Today’s technology is amazing. I can sit in my living room here in Florida and read papers from all around the world. You have to like that. There is nothing more satisfying than acquiring more knowledge, regardless of where the knowledge is located.
I saw an interesting letter to the editor posted in an online newspaper from the Wiregrass area of Alabama. This is the place where my mother’s people settled sometime back in the very early 1800s. During the time since the century before last and in the last century, the Wiregrass area has changed quite a lot.
Where my great-great-great-grandparents rest in their graves off County Highway 18, asphalt runways of one of Ft. Rucker’s outlying training fields stand a few hundred feet away. The Army uses the area for training helicopter pilots. When the Army moved into the Wiregrass area in 1954, there was little in the area other than the farms like those that my great-grandparents operated to make their living from the earth.
Sometimes, it was not much of a living. Times were hard in the Wiregrass, especially in the decades following the war. That was the War Between the States. Not one of the wars we fought later, united as a nation, against other countries.
A reader of one of the newspapers wrote to complain about the noise created by the helicopters. I was very impressed by the comments posted by the locals of the Wiregrass.
The majority of the residents currently living in the area defended the Army and the necessity for the training. Many had lived in the area as my family, from the 1800s. It was apparent the letter writer was a recently arrived immigrant who did not do his research well enough before buying or renting his house. He was demanding the Army close the base, or stop flying helicopters at night and disturbing his sleep.

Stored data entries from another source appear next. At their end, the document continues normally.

Lemma lin_range p : u8px p ->
  16 <= y_of p <= 235 /\ 16 <= u_of p <= 240 /\ 16 <= v_of p <= 240.
Proof.
  destruct p as [[r g] b]. unfold u8px, is_u8, y_of, u_of, v_of, lin. intros.
  refine (conj _ (conj _ _)); dlia.
Qed.

Lemma lin_u8 p : u8px p -> is_u8 (y_of p) /\ is_u8 (u_of p) /\ is_u8 (v_of p).
Proof. intros Hp%lin_range. unfold is_u8. lia. Qed.

(** One lane of the vector luma, [sum] the weighted sum in 16 bits. *)
Lemma lane_y r g b : u8px (r, g, b) ->
  (66 * r + 129 * g + 25 * b + 128) / 256 + 16 = y_of (r, g, b) /\
  0 <= 66 * r + 129 * g + 25 * b + 128 < 65536.
Proof. unfold u8px, is_u8, y_of, lin. intros. rewrite Z.quot_div_nonneg by lia. lia. Qed.

Ltac lanes8 Hl :=
  unfold mm_add_epi16, mm_mullo_epi16, mm_set1_epi16, mm_srli_epi16, mm_packus_epi16,
    vmull_u8, vmlal_u8, vaddq_u16, vshrq_n_u16, vmovn_u16, vadd_u8, vdup, rs, gs, bs;
  repeat (rewrite zip_with_map || rewrite map_map ||
    match goal with |- context [zip_with ?h (map ?f ?l) (replicate ?n ?c)] =>
      rewrite (zip_with_const h (map f l) n c) by (by rewrite length_map) end);
  eapply map_ext_Forall, Forall_impl; [exact Hl | ];
  let Hu := fresh "Hu" in
  intros [[r g] b] Hu; cbv beta iota; destruct (lane_y r g b Hu) as [<- ?];
  unfold u8px, is_u8 in Hu; u16s; rewrite shr_div by lia; change (2 ^ 8) with 256; u16s.

Lemma sse2_luma ps : length ps = 8%nat -> Forall u8px ps ->
  rgb_y_sse2_8 (rs ps) (gs ps) (bs ps) = map y_of ps.
Proof.
  intros Hn Hl. unfold rgb_y_sse2_8. lanes8 Hl.
  unfold s16. rewrite Z.mod_small by dlia.
  replace (r * 66 + g * 129 + b * 25 + 128) with (66 * r + 129 * g + 25 * b + 128) by lia. dlia.
Qed.

Lemma neon_luma ps : length ps = 8%nat -> Forall u8px ps ->
  rgb_y_neon_8 (rs ps) (gs ps) (bs ps) = map y_of ps.
Proof.
  intros Hn Hl. unfold rgb_y_neon_8. lanes8 Hl.
  replace (r * 66 + g * 129 + b * 25 + 128) with (66 * r + 129 * g + 25 * b + 128) by lia.
  rewrite u8_id; [done | unfold is_u8; dlia].
Qed.

Lemma v6_neon_luma ps : length ps = 8%nat -> Forall u8px ps ->
  v6_y_neon_8 (rs ps) (gs ps) (bs ps) = map y_of ps.
Proof.
  intros Hn Hl. unfold v6_y_neon_8. lanes8 Hl.
  replace (r * 66 + g * 129 + b * 25 + 128) with (66 * r + 129 * g + 25 * b + 128) by lia.
  rewrite (u8_id (_ / _)), u8_id by (unfold is_u8; dlia). done.
Qed.

(* ------------------------------------------------------------------ *)
(** ** The frame *)

(** A source plane: rows [stride] bytes apart, 16-bit samples. *)
Definition sample16 (src : list Z) (stride x y : Z) : Z :=
  let k := y * stride + 2 * x in ix src k + 256 * ix src (k + 1).

Definition src_ok (width height stride : Z) (src : list Z) : Prop :=
  0 <= stride /\ Z.even stride = true /\ Forall is_u8 src /\
  (height - 1) * stride + 2 * width <= Z.of_nat (length src).

Lemma rd16_sample w h stride src x y :
  src_ok w h stride src -> 0 <= x < w -> 0 <= y < h ->
  rd16 src (y * stride) x = Some (sample16 src stride x y) /\ is_u16 (sample16 src stride x y).
Proof.
  intros (Hs & He & Hb & Hl) Hx Hy. unfold rd16, sample16.
  assert (Ho : Z.odd (y * stride + 2 * x) = false).
  { rewrite Z.odd_add, Z.odd_mul, <- (Z.negb_even stride), He, Z.odd_mul.
    cbn. by rewrite andb_false_r. }
  rewrite Ho. assert (y * stride <= (h - 1) * stride) by nia.
  assert (0 <= y * stride) by nia.
  rewrite !rd_ix by lia. split; [done | ].
  pose proof (ix_Forall is_u8 src (y * stride + 2 * x) ltac:(mlia) Hb).
  pose proof (ix_Forall is_u8 src (y * stride + 2 * x + 1) ltac:(mlia) Hb). mlia.
Qed.

(** The pixel both 4x4 converters take: R and G1 of the block's first row, B of
    its second. *)
Definition q_px (src : list Z) (stride x y : Z) : Z * Z * Z :=
  (rg10_u8 (sample16 src stride (4 * x) (4 * y)),
   rg10_u8 (sample16 src stride (4 * x + 1) (4 * y)),
   rg10_u8 (sample16 src stride (4 * x + 1) (4 * y + 1))).

Lemma q_px_u8 src stride x y : u8px (q_px src stride x y).
Proof. unfold q_px, u8px. auto using rg10_u8_u8. Qed.

(** Luma of every pixel; chroma of the lower right pixel of each 2x2. *)
Definition q_render (px : Z -> Z -> Z * Z * Z) : render :=
  {| r_px x y := px x y;
     r_y x y := y_of (px x y);
     r_u bx by_ := u_of (px (2 * bx + 1) (2 * by_ + 1));
     r_v bx by_ := v_of (px (2 * bx + 1) (2 * by_ + 1)) |}.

Overwhelmingly, the residents of the Wiregrass praised the presence of the base. They understood the importance of Ft. Rucker from the standpoint of jobs, the economy, culture, and as one writer put it, “fresh blood,” coming to the area. They realized that without the base, many well-paying jobs would be gone leaving the area more financially depressed than anyone could describe.
Many of the commentators understood the Army pilots were out flying at night not of the own volition, but as a necessity for the job they would eventually be tasked in actual combat. There was the question about the helicopters operating at higher altitudes, to help with the noise situation. The answer to the question is, in a word, no.
When I was a Navy pilot, we quite literally lived and died by the mantra, “Fight like you train, train like you fight.” Another way of stating this is if you are not comfortable with nap-of-the-earth (NOE) flight operations, you going to get killed trying to do it for real in combat. Moreover, if you are operating in “bad guy territory” and lacked the skills of flying NOE, the enemy will kill you.
In essence, what is happening in the area around Ft. Rucker is the same thing happening to many civilian airports around the nation. A relative few complain about the noise. Now, to these individuals, it does not matter the airport was in place 10, 20, maybe as much as 50 years before they purchased their house nearby. They just want the airport closed and to hell with the consequences.
The funny thing is, they did not do their research. First, they should have known there was an airport nearby—maybe they would not have purchased that particular house. Secondly, if they knew they were successful in closing down the airport, they would be putting many people out of work and eliminating a lot of money from their local economy.
However, here is where it will affect them the most: later, when they go to the airport to board their flight for their business trip, their vacation, their mom or dad’s funeral, they may very well find the flight canceled.
The cancelation will not be due to weather, or mechanical issues, it will be the result of a lack of pilots. There is a shortage of pilots coming that will literally shock many in this nation.
Particularly those who were successful in closing down the very airports where those new, young, pilots would have trained and started on their way to their airline careers.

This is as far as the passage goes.